EXERCISE GOAL.
Would you print the whole listing again, exactly?

---+---

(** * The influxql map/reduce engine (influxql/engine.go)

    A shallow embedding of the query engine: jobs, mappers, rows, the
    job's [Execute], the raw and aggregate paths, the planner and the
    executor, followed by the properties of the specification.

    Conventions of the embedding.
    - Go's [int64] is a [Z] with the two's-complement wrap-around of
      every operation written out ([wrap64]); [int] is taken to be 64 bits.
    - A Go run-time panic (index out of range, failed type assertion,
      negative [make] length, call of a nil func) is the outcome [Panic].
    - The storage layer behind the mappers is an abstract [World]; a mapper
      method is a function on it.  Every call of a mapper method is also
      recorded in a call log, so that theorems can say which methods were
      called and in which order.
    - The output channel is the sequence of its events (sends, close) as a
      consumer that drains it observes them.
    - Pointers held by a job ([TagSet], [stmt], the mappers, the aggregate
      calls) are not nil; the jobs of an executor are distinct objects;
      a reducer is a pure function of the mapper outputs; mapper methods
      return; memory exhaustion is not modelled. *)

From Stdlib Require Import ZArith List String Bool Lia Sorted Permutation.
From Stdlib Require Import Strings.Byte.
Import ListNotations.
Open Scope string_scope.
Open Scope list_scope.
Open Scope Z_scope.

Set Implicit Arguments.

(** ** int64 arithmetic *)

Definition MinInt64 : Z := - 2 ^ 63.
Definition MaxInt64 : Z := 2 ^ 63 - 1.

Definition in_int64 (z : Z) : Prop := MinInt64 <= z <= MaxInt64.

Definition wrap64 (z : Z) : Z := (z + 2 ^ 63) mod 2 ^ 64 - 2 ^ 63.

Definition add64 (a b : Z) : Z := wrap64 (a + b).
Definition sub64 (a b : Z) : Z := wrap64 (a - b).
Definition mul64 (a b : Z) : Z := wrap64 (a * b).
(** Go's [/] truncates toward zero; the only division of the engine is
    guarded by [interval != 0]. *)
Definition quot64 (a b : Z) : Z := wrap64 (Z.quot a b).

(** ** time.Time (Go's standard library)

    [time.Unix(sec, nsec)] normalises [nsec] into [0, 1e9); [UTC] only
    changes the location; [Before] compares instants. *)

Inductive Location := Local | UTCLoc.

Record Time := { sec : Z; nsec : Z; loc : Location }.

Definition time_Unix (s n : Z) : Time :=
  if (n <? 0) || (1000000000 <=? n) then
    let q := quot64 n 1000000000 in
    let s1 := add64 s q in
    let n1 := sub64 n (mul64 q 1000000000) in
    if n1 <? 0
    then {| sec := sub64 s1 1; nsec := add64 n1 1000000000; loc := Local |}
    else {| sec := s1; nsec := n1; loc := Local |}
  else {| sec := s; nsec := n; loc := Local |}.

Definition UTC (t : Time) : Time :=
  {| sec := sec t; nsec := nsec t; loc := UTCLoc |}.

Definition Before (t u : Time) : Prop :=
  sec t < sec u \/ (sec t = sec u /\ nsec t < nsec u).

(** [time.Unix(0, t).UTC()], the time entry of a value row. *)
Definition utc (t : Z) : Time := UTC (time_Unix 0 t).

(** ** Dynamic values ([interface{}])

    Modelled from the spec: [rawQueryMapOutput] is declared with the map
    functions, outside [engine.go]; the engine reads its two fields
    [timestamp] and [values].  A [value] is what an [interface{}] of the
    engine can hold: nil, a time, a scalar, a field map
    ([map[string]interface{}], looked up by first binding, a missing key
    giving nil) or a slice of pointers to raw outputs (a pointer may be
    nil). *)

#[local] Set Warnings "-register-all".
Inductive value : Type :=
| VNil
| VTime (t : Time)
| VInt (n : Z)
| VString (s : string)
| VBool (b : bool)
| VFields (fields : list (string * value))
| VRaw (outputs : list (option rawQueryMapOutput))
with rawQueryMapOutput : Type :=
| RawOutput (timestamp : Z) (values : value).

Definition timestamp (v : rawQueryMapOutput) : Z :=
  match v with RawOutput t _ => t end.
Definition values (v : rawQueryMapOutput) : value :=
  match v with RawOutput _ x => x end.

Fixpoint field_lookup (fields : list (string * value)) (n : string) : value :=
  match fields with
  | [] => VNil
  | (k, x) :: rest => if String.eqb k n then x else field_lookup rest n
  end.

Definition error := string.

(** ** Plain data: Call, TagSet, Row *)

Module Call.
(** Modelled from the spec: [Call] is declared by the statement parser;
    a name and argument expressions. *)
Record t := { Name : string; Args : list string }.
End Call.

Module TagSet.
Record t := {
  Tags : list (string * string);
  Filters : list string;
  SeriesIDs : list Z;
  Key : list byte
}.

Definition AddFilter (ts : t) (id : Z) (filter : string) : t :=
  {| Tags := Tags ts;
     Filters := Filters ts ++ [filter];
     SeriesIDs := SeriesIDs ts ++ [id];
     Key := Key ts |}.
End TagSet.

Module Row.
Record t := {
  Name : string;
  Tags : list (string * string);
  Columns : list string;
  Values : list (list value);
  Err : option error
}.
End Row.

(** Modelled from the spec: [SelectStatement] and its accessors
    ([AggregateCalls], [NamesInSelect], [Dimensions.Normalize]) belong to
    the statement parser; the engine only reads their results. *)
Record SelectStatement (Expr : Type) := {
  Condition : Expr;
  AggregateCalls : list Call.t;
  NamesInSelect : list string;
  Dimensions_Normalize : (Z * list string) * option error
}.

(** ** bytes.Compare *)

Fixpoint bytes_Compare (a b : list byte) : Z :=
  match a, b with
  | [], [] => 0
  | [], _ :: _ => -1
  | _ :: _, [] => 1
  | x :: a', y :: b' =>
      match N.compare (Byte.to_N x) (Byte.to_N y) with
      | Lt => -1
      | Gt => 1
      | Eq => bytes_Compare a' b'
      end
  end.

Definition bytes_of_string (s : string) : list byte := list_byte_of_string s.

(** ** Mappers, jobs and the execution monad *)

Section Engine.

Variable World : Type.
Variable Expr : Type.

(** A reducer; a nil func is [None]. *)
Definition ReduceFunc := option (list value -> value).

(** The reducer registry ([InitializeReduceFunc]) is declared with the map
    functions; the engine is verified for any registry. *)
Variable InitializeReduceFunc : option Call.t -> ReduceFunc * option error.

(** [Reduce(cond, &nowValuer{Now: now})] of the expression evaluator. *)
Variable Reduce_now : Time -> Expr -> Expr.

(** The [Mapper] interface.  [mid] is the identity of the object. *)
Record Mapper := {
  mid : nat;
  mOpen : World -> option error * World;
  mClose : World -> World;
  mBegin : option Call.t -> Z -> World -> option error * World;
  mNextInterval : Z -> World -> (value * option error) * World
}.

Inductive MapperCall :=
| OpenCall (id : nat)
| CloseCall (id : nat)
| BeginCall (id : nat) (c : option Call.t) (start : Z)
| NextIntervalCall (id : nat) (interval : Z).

---+---

SOLUTION BELOW.
(** * The influxql map/reduce engine (influxql/engine.go)

    A shallow embedding of the query engine: jobs, mappers, rows, the
    job's [Execute], the raw and aggregate paths, the planner and the
    executor, followed by the properties of the specification.

    Conventions of the embedding.
    - Go's [int64] is a [Z] with the two's-complement wrap-around of
      every operation written out ([wrap64]); [int] is taken to be 64 bits.
    - A Go run-time panic (index out of range, failed type assertion,
      negative [make] length, call of a nil func) is the outcome [Panic].
    - The storage layer behind the mappers is an abstract [World]; a mapper
      method is a function on it.  Every call of a mapper method is also
      recorded in a call log, so that theorems can say which methods were
      called and in which order.
    - The output channel is the sequence of its events (sends, close) as a
      consumer that drains it observes them.
    - Pointers held by a job ([TagSet], [stmt], the mappers, the aggregate
      calls) are not nil; the jobs of an executor are distinct objects;
      a reducer is a pure function of the mapper outputs; mapper methods
      return; memory exhaustion is not modelled. *)

From Stdlib Require Import ZArith List String Bool Lia Sorted Permutation.
From Stdlib Require Import Strings.Byte.
Import ListNotations.
Open Scope string_scope.
Open Scope list_scope.
Open Scope Z_scope.

Set Implicit Arguments.

(** ** int64 arithmetic *)

Definition MinInt64 : Z := - 2 ^ 63.
Definition MaxInt64 : Z := 2 ^ 63 - 1.

Definition in_int64 (z : Z) : Prop := MinInt64 <= z <= MaxInt64.

Definition wrap64 (z : Z) : Z := (z + 2 ^ 63) mod 2 ^ 64 - 2 ^ 63.

Definition add64 (a b : Z) : Z := wrap64 (a + b).
Definition sub64 (a b : Z) : Z := wrap64 (a - b).
Definition mul64 (a b : Z) : Z := wrap64 (a * b).
(** Go's [/] truncates toward zero; the only division of the engine is
    guarded by [interval != 0]. *)
Definition quot64 (a b : Z) : Z := wrap64 (Z.quot a b).

(** ** time.Time (Go's standard library)

    [time.Unix(sec, nsec)] normalises [nsec] into [0, 1e9); [UTC] only
    changes the location; [Before] compares instants. *)

Inductive Location := Local | UTCLoc.

Record Time := { sec : Z; nsec : Z; loc : Location }.

Definition time_Unix (s n : Z) : Time :=
  if (n <? 0) || (1000000000 <=? n) then
    let q := quot64 n 1000000000 in
    let s1 := add64 s q in
    let n1 := sub64 n (mul64 q 1000000000) in
    if n1 <? 0
    then {| sec := sub64 s1 1; nsec := add64 n1 1000000000; loc := Local |}
    else {| sec := s1; nsec := n1; loc := Local |}
  else {| sec := s; nsec := n; loc := Local |}.

Definition UTC (t : Time) : Time :=
  {| sec := sec t; nsec := nsec t; loc := UTCLoc |}.

Definition Before (t u : Time) : Prop :=
  sec t < sec u \/ (sec t = sec u /\ nsec t < nsec u).

(** [time.Unix(0, t).UTC()], the time entry of a value row. *)
Definition utc (t : Z) : Time := UTC (time_Unix 0 t).

(** ** Dynamic values ([interface{}])

    Modelled from the spec: [rawQueryMapOutput] is declared with the map
    functions, outside [engine.go]; the engine reads its two fields
    [timestamp] and [values].  A [value] is what an [interface{}] of the
    engine can hold: nil, a time, a scalar, a field map
    ([map[string]interface{}], looked up by first binding, a missing key
    giving nil) or a slice of pointers to raw outputs (a pointer may be
    nil). *)

#[local] Set Warnings "-register-all".
Inductive value : Type :=
| VNil
| VTime (t : Time)
| VInt (n : Z)
| VString (s : string)
| VBool (b : bool)
| VFields (fields : list (string * value))
| VRaw (outputs : list (option rawQueryMapOutput))
with rawQueryMapOutput : Type :=
| RawOutput (timestamp : Z) (values : value).

Definition timestamp (v : rawQueryMapOutput) : Z :=
  match v with RawOutput t _ => t end.
Definition values (v : rawQueryMapOutput) : value :=
  match v with RawOutput _ x => x end.

Fixpoint field_lookup (fields : list (string * value)) (n : string) : value :=
  match fields with
  | [] => VNil
  | (k, x) :: rest => if String.eqb k n then x else field_lookup rest n
  end.

Definition error := string.

(** ** Plain data: Call, TagSet, Row *)

Module Call.
(** Modelled from the spec: [Call] is declared by the statement parser;
    a name and argument expressions. *)
Record t := { Name : string; Args : list string }.
End Call.

Module TagSet.
Record t := {
  Tags : list (string * string);
  Filters : list string;
  SeriesIDs : list Z;
  Key : list byte
}.

Definition AddFilter (ts : t) (id : Z) (filter : string) : t :=
  {| Tags := Tags ts;
     Filters := Filters ts ++ [filter];
     SeriesIDs := SeriesIDs ts ++ [id];
     Key := Key ts |}.
End TagSet.

Module Row.
Record t := {
  Name : string;
  Tags : list (string * string);
  Columns : list string;
  Values : list (list value);
  Err : option error
}.
End Row.

(** Modelled from the spec: [SelectStatement] and its accessors
    ([AggregateCalls], [NamesInSelect], [Dimensions.Normalize]) belong to
    the statement parser; the engine only reads their results. *)
Record SelectStatement (Expr : Type) := {
  Condition : Expr;
  AggregateCalls : list Call.t;
  NamesInSelect : list string;
  Dimensions_Normalize : (Z * list string) * option error
}.

(** ** bytes.Compare *)

Fixpoint bytes_Compare (a b : list byte) : Z :=
  match a, b with
  | [], [] => 0
  | [], _ :: _ => -1
  | _ :: _, [] => 1
  | x :: a', y :: b' =>
      match N.compare (Byte.to_N x) (Byte.to_N y) with
      | Lt => -1
      | Gt => 1
      | Eq => bytes_Compare a' b'
      end
  end.

Definition bytes_of_string (s : string) : list byte := list_byte_of_string s.

(** ** Mappers, jobs and the execution monad *)

Section Engine.

Variable World : Type.
Variable Expr : Type.

(** A reducer; a nil func is [None]. *)
Definition ReduceFunc := option (list value -> value).

(** The reducer registry ([InitializeReduceFunc]) is declared with the map
    functions; the engine is verified for any registry. *)
Variable InitializeReduceFunc : option Call.t -> ReduceFunc * option error.

(** [Reduce(cond, &nowValuer{Now: now})] of the expression evaluator. *)
Variable Reduce_now : Time -> Expr -> Expr.

(** The [Mapper] interface.  [mid] is the identity of the object. *)
Record Mapper := {
  mid : nat;
  mOpen : World -> option error * World;
  mClose : World -> World;
  mBegin : option Call.t -> Z -> World -> option error * World;
  mNextInterval : Z -> World -> (value * option error) * World
}.

Inductive MapperCall :=
| OpenCall (id : nat)
| CloseCall (id : nat)
| BeginCall (id : nat) (c : option Call.t) (start : Z)
| NextIntervalCall (id : nat) (interval : Z).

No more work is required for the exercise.